# SL Restoration - Maserati Gran Turismo S - Introducing AutoFinesse Illusion



## slrestoration

Welcome to another installment,

We were contacted about this Maserati Gran Turismo S with the owner knowing exactly the finish that he was after . . .

On arrival the car was wearing the usual dirt & grime but nothing too major














































As always we began by giving a thorough pre-soak to all the lower sections of the car, including the wheels with AF Citrus Power. These areas were then rinsed at 60c










Wheels cleaned with AF Imperial and the new AF Hog Hair wheel brush










Dooka mitt for behing the spokes










Large Wheel Woolie for the innners










Tyres given a deep clean with AF Citrus Power










Arches deep cleaned with Meguiar's Super Degreaser diluted 1:4 and a long handled Vikan brush










After a quick rinse, wheels then treated with AF Iron Out










Rinsed again and de-tarred with AF Oblitarate and an old MF cloth










Shuts etc tackled with AF Citrus Power & a detailing brush










Foamed with AF Avalanche at 60c with the aim to soften all the bonded dirt (again with the addition of AF Lather to increase foam consistency & dwell time)










The usual areas tackled with a detailing brush










Rinsed at 60c then safely washed via the 2BM with AF Lather and a Meguiar's Lambswool Wash Mitt










After rinsing via the pressure washer at 30c it was time for the first stage of bodywork decontamination with AF Oblitarate and Iron Out (this is rinsed in between)

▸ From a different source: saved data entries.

(* ===== verification/Bindings.v ===== *)
(** The declarations through which the library talks to the core:
    src/grpc-sys/bindings/x86_64-unknown-linux-gnu-bindings.rs (the file for aarch64 is the
    same), the prototypes of src/grpc-sys/grpc_wrap.cc, and what the library takes from them.

    Enumerations with their numbers, structs and unions as types of Layout, string and number
    constants, and the signatures of the functions of the wrapper on both sides. *)

From stdpp Require Import pretty.
From S2P Require Import Prelude Status Layout Buf Channel Env.

Definition enumeration := list (string * Z).

(** An enumeration in a struct: as wide as its numbers ask. *)
Definition enum_ctype (e : enumeration) : ctype :=
  if forallb (fun v => Z.leb 0 v.2 && Z.ltb v.2 U32) e then CInt 4 else CInt 8.

(** A byte string constant: its declared length, and the string before the NUL. *)
Record string_constant := mkStr { sc_name : string; sc_len : nat; sc_text : string }.

(** Types of arguments and results, the same for C and Rust; [TPtr true]: to a constant. *)
Inductive cty :=
| TVoid
| TChar
| TInt (signed : bool) (bytes : nat)
| TPtr (const : bool) (to : cty)
| TNamed (name : string).

#[export] Instance cty_eq_dec : EqDecision cty.
Proof. solve_decision. Defined.

Definition size_t : cty := TInt false 8.

(** A declared function and the symbol it is linked to; a defined one, exported with C linkage
    or not. *)
Record signature := mkSig { s_name : string; s_args : list cty; s_result : cty; s_symbol : string }.
Record definition := mkDef { d_export : bool; d_name : string; d_args : list cty; d_result : cty }.

(** ** Enumerations

    The numbers of the variants, as [#[repr(u32)]] enumerations. *)
Section numbers_of_variants.
Local Open Scope Z_scope.

Definition grpc_compression_algorithm : enumeration := [("GRPC_COMPRESS_NONE", 0);
  ("GRPC_COMPRESS_DEFLATE", 1); ("GRPC_COMPRESS_GZIP", 2); ("GRPC_COMPRESS_STREAM_GZIP", 3);
  ("GRPC_COMPRESS_ALGORITHMS_COUNT", 4)].
(* ===== verification/MetaMem.v ===== *)
(** The memory of metadata and of what batches carry: arrays of metadata and their entries,
    messages and batch contexts (src/src/metadata.rs, src/src/call/mod.rs,
    src/src/call/client.rs and the functions of src/grpc-sys/grpc_wrap.cc that they call).

    An array is a native block of entries, each two slices; slices are counted, and so are the
    messages that hold them.  A batch takes the array of its headers over and leaves the
    library an empty one; its context frees what it has.  Capacities are numbers of [size_t],
    and so are the sizes of blocks, which are products that wrap around.  Undefined behaviour
    (using or freeing what is not there, writing out of a block) is a panic of the model. *)

From S2P Require Import Layout Bindings Prelude Count.
Local Open Scope rust_scope.

(** ** Data *)

(** [sizeof(grpc_metadata)], and [sizeof(grpc_metadata) * n] in [size_t]. *)
Definition ENTRY : Z := Z.of_nat (Layout.size grpc_metadata).

Definition bytes_for (n : Z) : Z := ((ENTRY * n) `mod` U64)%Z.

(** [grpc_metadata_array]; a null pointer is [None]. *)
Record Arr := mkArr { a_count : nat; a_capacity : Z; a_metadata : option nat }.

Definition empty_arr : Arr := mkArr 0 0 None.

(** A block of [b_bytes] bytes, whose first entries are set, to slices that the block owns unless
    they belong to the call; the flag only serves the proofs. *)
Record Block := mkBlock { b_entries : list (nat * nat); b_bytes : Z; b_owned : bool }.

(** Entry [i] and those before it lie in the block. *)
Definition in_block (i : nat) (b : Block) : bool := (ENTRY * (Z.of_nat i + 1) <=? b_bytes b)%Z.

(** [grpcwrap_batch_context]: what it sends, what the core receives into it, and whether the
    core is done with it. *)
Record Ctx := mkCtx {
  send_initial_metadata : Arr;
  send_message : option nat;
  send_trailing_metadata : Arr;
  recv_initial_metadata : Arr;
  recv_message : option nat;
  recv_trailing_metadata : Arr;
  recv_status_details : option nat;
  ended : bool;
}.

Time for a final soak with Avalanche, this time at 30c










Thoroughly rinsed with the pressure washer, followed by an open hose. It was into the unit for decontamination with AF Glide and AF Fine Clay










Decontamination fully complete it was back outside for a final soak and rinse again with AF Avalanche at 30c










Back into the unit and dried with i4D Uber Drying Towels & the Metro Blaster



















After the standard Spies Hecker 7010 wipedown, paintwork was inspected and readings were taken giving an average reading of 148 microns

In addition to the treatment was to be repaired for stone chips & repainted (again i'll save pictures of our paintwork services for another thread)

Once the bumper had been repaired & painted it was refitted to the car so that the treatment could really begin

Bonnet, door handles, locks, badges etc were all removed to allow me full access. Basically anything that wasn't bonded on. Remaining areas taped & sheeted up (you'll notice the badge on the bumper still present, this is due to being fixed via the underside of the bumper shell)










First up the paintwork was flatted down with 1500 3M wet and dry paper and a Meguiars E7200 block (OCD as it sounds 12 pieces of each were numbered and given a soak for a good few hours prior to the work commencing)



















Peel starting to disappear










This was followed by 2000 grit paper by hand (with my hand being kept as flat as possible, working in more than just one direction to avoid flatting marks)










Panel spritzed with water & a dash of Johnsons baby shampoo










Then 3000 Trizact on the MIRKA ROS650CV (this has a 5mm orbit)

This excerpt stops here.